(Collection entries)
************

(** ** Each request *)

(** After a request: the flash has changed in the window at most, the partition and
    the rest of the layer are the same. *)
Definition answered m ptr part mem (r : mtd_request) (s : mtd_core D) (a : mtd_answer) (s' : mtd_core D) : Prop :=
  let '(a', w) := spec_request (part_mtd part) (window part mem) r in
  a = a' ∧ length w = length (window part mem) ∧ s' = s ⦃ drv := drv s' ⦄ ∧
  core_state m ptr part (splice mem (Z.to_nat (part_offset part)) w) s'.

Lemma core_state_drv m ptr part mem mem' (s : mtd_core D) d :
  core_state m ptr part mem s → nm_state m mem' d → core_state m ptr part mem' (s ⦃ drv := d ⦄).
Proof. intros (? & ? & _) ?. by split_and!. Qed.

Lemma part_read_ok m ptr part mem from len retlen buf s :
  core_state m ptr part mem s → request_ok ptr (mtd_size (part_mtd part)) (ReqRead from len retlen buf) →
  wp (part_request m ptr (ReqRead from len retlen buf))
     (answered m ptr part mem (ReqRead from len retlen buf) s) s.
Proof.
  intros Hs (Hf & Hl & Hb). pose proof Hs as (Hp & Hok & Hd). destruct (nm_wf _ _ _ Hd) as (_ & Hm & Hm32 & _).
  destruct (clip_bounds (mtd_size (part_mtd part)) from len) as [Hn Hend]; [destruct Hok; lia|lia|lia|].
  apply wp_bind, wp_bind. eapply wp_slave; [done|].
  set (n := clip (mtd_size (part_mtd part)) from len) in *.
  apply wp_bind, wp_in_drv. unfold answered. cbn [spec_request]. fold n.
  destruct (Z.eqb_spec n 0) as [->|Hne].
  - eapply nm_read_0; [done|]. intros d' Hd'. apply wp_bind, wp_when; [done|intros _].
    apply wp_ret, wp_ret. split_and!; [done|done|done|]. rewrite (put_window m) by done.
    by eapply core_state_drv.
  - eapply nm_read; [done|destruct Hok; lia|lia|destruct Hok; lia|lia|]. intros d' Hd'.
    apply wp_bind, wp_when; [done|intros _]. apply wp_ret, wp_ret.
    rewrite (window_read m part mem from n) by (done || lia).
    split_and!; [done|done|done|]. rewrite (put_window m) by done. by eapply core_state_drv.
Qed.

(** Programming in the partition. *)
Lemma window_program m part mem to data :
  part_ok m part → mtd_size m = Z.of_nat (length mem) → 0 ≤ to →
  to + Z.of_nat (length data) ≤ mtd_size (part_mtd part) →
  nor_program mem (Z.to_nat (to + part_offset part)) data =
    splice mem (Z.to_nat (part_offset part)) (nor_program (window part mem) (Z.to_nat to) data).
Proof.
  intros Hp Hm Ht Hend. unfold nor_program.
  pose proof (window_read m part mem to (Z.of_nat (length data)) Hp Hm Ht ltac:(lia) Hend) as Hr.
  rewrite Nat2Z.id in Hr. rewrite Hr. apply (window_splice m); [done..|].
  rewrite length_zip_with, length_take, length_drop. lia.
Qed.

Lemma part_write_ok m ptr part mem to len retlen buf s :
  core_state m ptr part mem s → request_ok ptr (mtd_size (part_mtd part)) (ReqWrite to len retlen buf) →
  wp (part_request m ptr (ReqWrite to len retlen buf))
     (answered m ptr part mem (ReqWrite to len retlen buf) s) s.
Proof.
  intros Hs (Ht & Hl & Hb & Hby). pose proof Hs as (Hp & Hok & Hd).
  destruct (nm_wf _ _ _ Hd) as (_ & Hm & Hm32 & _).
  destruct (clip_bounds (mtd_size (part_mtd part)) to len) as [Hn Hend]; [destruct Hok; lia|lia|lia|].
  apply wp_bind, wp_bind. eapply wp_slave; [done|]. unfold answered. cbn [spec_request].
  destruct (writeable (part_mtd part)) eqn:Hw; cbn [negb].
  2: { apply wp_ret, wp_ret. split_and!; [done|done|by destruct s|]. by rewrite (put_window m). }
  set (n := clip (mtd_size (part_mtd part)) to len) in *. apply wp_in_drv.
  destruct (Z.eqb_spec n 0) as [->|Hne].
  - eapply nm_write_0; [done|]. intros d' Hd'. apply wp_ret. split_and!; [done|done|done|].
    rewrite (put_window m) by done. by eapply core_state_drv.
  - eapply nm_write; [done|destruct Hok; lia|lia|destruct Hok; lia|lia|done|]. intros d' Hd'.
    apply wp_ret. assert (length (take (Z.to_nat n) buf) = Z.to_nat n) as Hln by (rewrite length_take; lia).
    split_and!; [done| |done|].
    + rewrite nor_program_length; [done|]. rewrite (window_length m) by done. lia.
    + rewrite <-(window_program m) by (done || lia). by eapply core_state_drv.
Qed.

Lemma erase_callback_undo (h : gmap nat mtd_part) ptr part instr :
  ei_mtd instr = Some ptr → h !! ptr = Some part → 0 ≤ ei_addr instr < 2 ^ 32 →
  ans_erase 0 (mtd_erase_callback h
    (instr ⦃ ei_addr := ei_addr instr + part_offset part ⦄ ⦃ ei_state := MTD_ERASE_DONE ⦄)) =
  ans_erase 0 (mtd_erase_callback ∅ (instr ⦃ ei_state := MTD_ERASE_DONE ⦄)).
Proof.
  intros Hptr Hp Ha. destruct instr as [i a l fa st cb n]; cbn in *; subst.
  unfold ans_erase, mtd_erase_callback. cbn. rewrite Hp, lookup_empty. cbn -[Z.eqb].
  destruct (negb _); destruct cb; cbn;
    (assert (u32 (a + part_offset part - part_offset part) = a) as -> by (rewrite u32_id; lia)); done.
Qed.

Lemma part_erase_ok m ptr part mem instr s :
  core_state m ptr part mem s → request_ok ptr (mtd_size (part_mtd part)) (ReqErase instr) →
  wp (part_request m ptr (ReqErase instr)) (answered m ptr part mem (ReqErase instr) s) s.
Proof.
  intros Hs (Ha & Hl & Hptr & Hend). pose proof Hs as (Hp & Hok & Hd).
  destruct (nm_wf _ _ _ Hd) as (_ & Hm & Hm32 & Hes). pose proof Hok as [Ho Hsz He Hpes Hal].
  apply wp_bind, wp_bind. eapply wp_slave; [done|]. unfold answered. cbn [spec_request].
  destruct (writeable (part_mtd part)) eqn:Hw; cbn [negb].
  2: { apply wp_ret, wp_ret. split_and!; [done|done|by destruct s|]. by rewrite (put_window m). }
  destruct (Z.leb_spec (mtd_size (part_mtd part)) (ei_addr instr)) as [|Hlt].
  { apply wp_ret, wp_ret. split_and!; [done|done|by destruct s|]. by rewrite (put_window m). }
  specialize (Hend Hlt). specialize (Hal eq_refl). rewrite u32_id by lia.
  set (instr1 := instr ⦃ ei_addr := ei_addr instr + part_offset part ⦄).
  assert (ei_addr instr1 = ei_addr instr + part_offset part) as Ha1 by done.
  assert (ei_len instr1 = ei_len instr) as Hl1 by done.
  apply wp_bind, wp_gets, wp_bind, wp_in_drv. eapply nm_erase; [done|lia|lia|lia|].
  rewrite Ha1, Hl1.
  assert ((aligned m (ei_addr instr + part_offset part) ∧ aligned m (ei_len instr)) ↔
          aligned (part_mtd part) (ei_addr instr) ∧ aligned (part_mtd part) (ei_len instr)) as Hiff.
  { unfold aligned in *. rewrite Hpes. rewrite Zplus_mod, Hal, Z.add_0_r, Zmod_mod. done. }
  intros d' Hd'. destruct (decide (aligned m _ ∧ aligned m _)) as [Hy|Hn];
    destruct (decide (aligned (part_mtd part) _ ∧ _)) as [Hy'|Hn']; [|tauto|tauto|].
  - apply wp_ret, wp_ret. unfold instr1. rewrite (erase_callback_undo (slaves s) ptr part) by (done || lia).
    split_and!; [done| |done|].
    + rewrite nor_erase_length; [done|]. rewrite (window_length m) by done. lia.
    + eapply core_state_drv; [done|]. unfold nor_erase_range in Hd' |- *.
      rewrite <-(window_splice m) by (done || (rewrite ?length_replicate; lia)). exact Hd'.
  - change (negb (- EINVAL =? 0)) with true. cbn match. apply wp_ret, wp_ret.
    split_and!; [|done|done|].
    + unfold ans_erase. f_equal. unfold instr1. destruct instr; cbn in *.
      destruct (negb _); cbn; f_equal; rewrite u32_id by lia; lia.
    + rewrite (put_window m) by done. by eapply core_state_drv.
Qed.

Lemma part_request_ok m ptr part mem r s :
  core_state m ptr part mem s → request_ok ptr (mtd_size (part_mtd part)) r →
  wp (part_request m ptr r) (answered m ptr part mem r s) s.
Proof.
  intros Hs Hr. destruct r; [by apply part_read_ok|by apply part_write_ok|by apply part_erase_ok].
Qed.

(** ** Any sequence of requests *)
Lemma part_requests_ok m ptr part l mem s :
  core_state m ptr part mem s → Forall (request_ok ptr (mtd_size (part_mtd part))) l →
  wp (part_requests m ptr l) (λ answers s',
        let '(answers', w) := spec_requests (part_mtd part) (window part mem) l in
        answers = answers' ∧ length w = length (window part mem) ∧ s' = s ⦃ drv := drv s' ⦄ ∧
        core_state m ptr part (splice mem (Z.to_nat (part_offset part)) w) s') s.
Proof.
  revert mem s. induction l as [|r l IH]; intros mem s Hs Hl; cbn [part_requests spec_requests].
  - apply wp_ret. destruct Hs as (Hp & Hok & Hd). destruct (nm_wf _ _ _ Hd) as (_ & Hm & _ & _).
    split_and!; [done|done|by destruct s|]. by rewrite (put_window m) by done.
  - inversion_clear Hl as [|? ? Hr Hl']. apply wp_bind.
    eapply wp_mono; [by apply part_request_ok|]. intros a s1 Ha. unfold answered in Ha.
    destruct (spec_request _ _ r) as [a' w]. destruct Ha as (-> & Hw & Hs1 & Hc1).
    destruct Hs as (Hp & Hok & Hd). destruct (nm_wf _ _ _ Hd) as (_ & Hm & _ & _).
    assert (length w = Z.to_nat (mtd_size (part_mtd part))) as Hwl by by rewrite Hw, (window_length m).
    apply wp_bind. eapply wp_mono; [by apply IH|]. intros answers s2 H2.
    rewrite (window_put m) in H2 by done.
    destruct (spec_requests _ w l) as [answers' w']. destruct H2 as (-> & Hw' & Hs2 & Hc2).
    apply wp_ret. split_and!; [done|lia| |].
    + rewrite Hs2, Hs1. done.
    + rewrite splice_overwrite in Hc2; [done| |lia]. destruct Hok. lia.
Qed.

************

Work to complete:
Copy the lines from the entries above in which the word "ReqRead" appears.

Response for this exercise:
  core_state m ptr part mem s → request_ok ptr (mtd_size (part_mtd part)) (ReqRead from len retlen buf) →
  wp (part_request m ptr (ReqRead from len retlen buf))
     (answered m ptr part mem (ReqRead from len retlen buf) s) s.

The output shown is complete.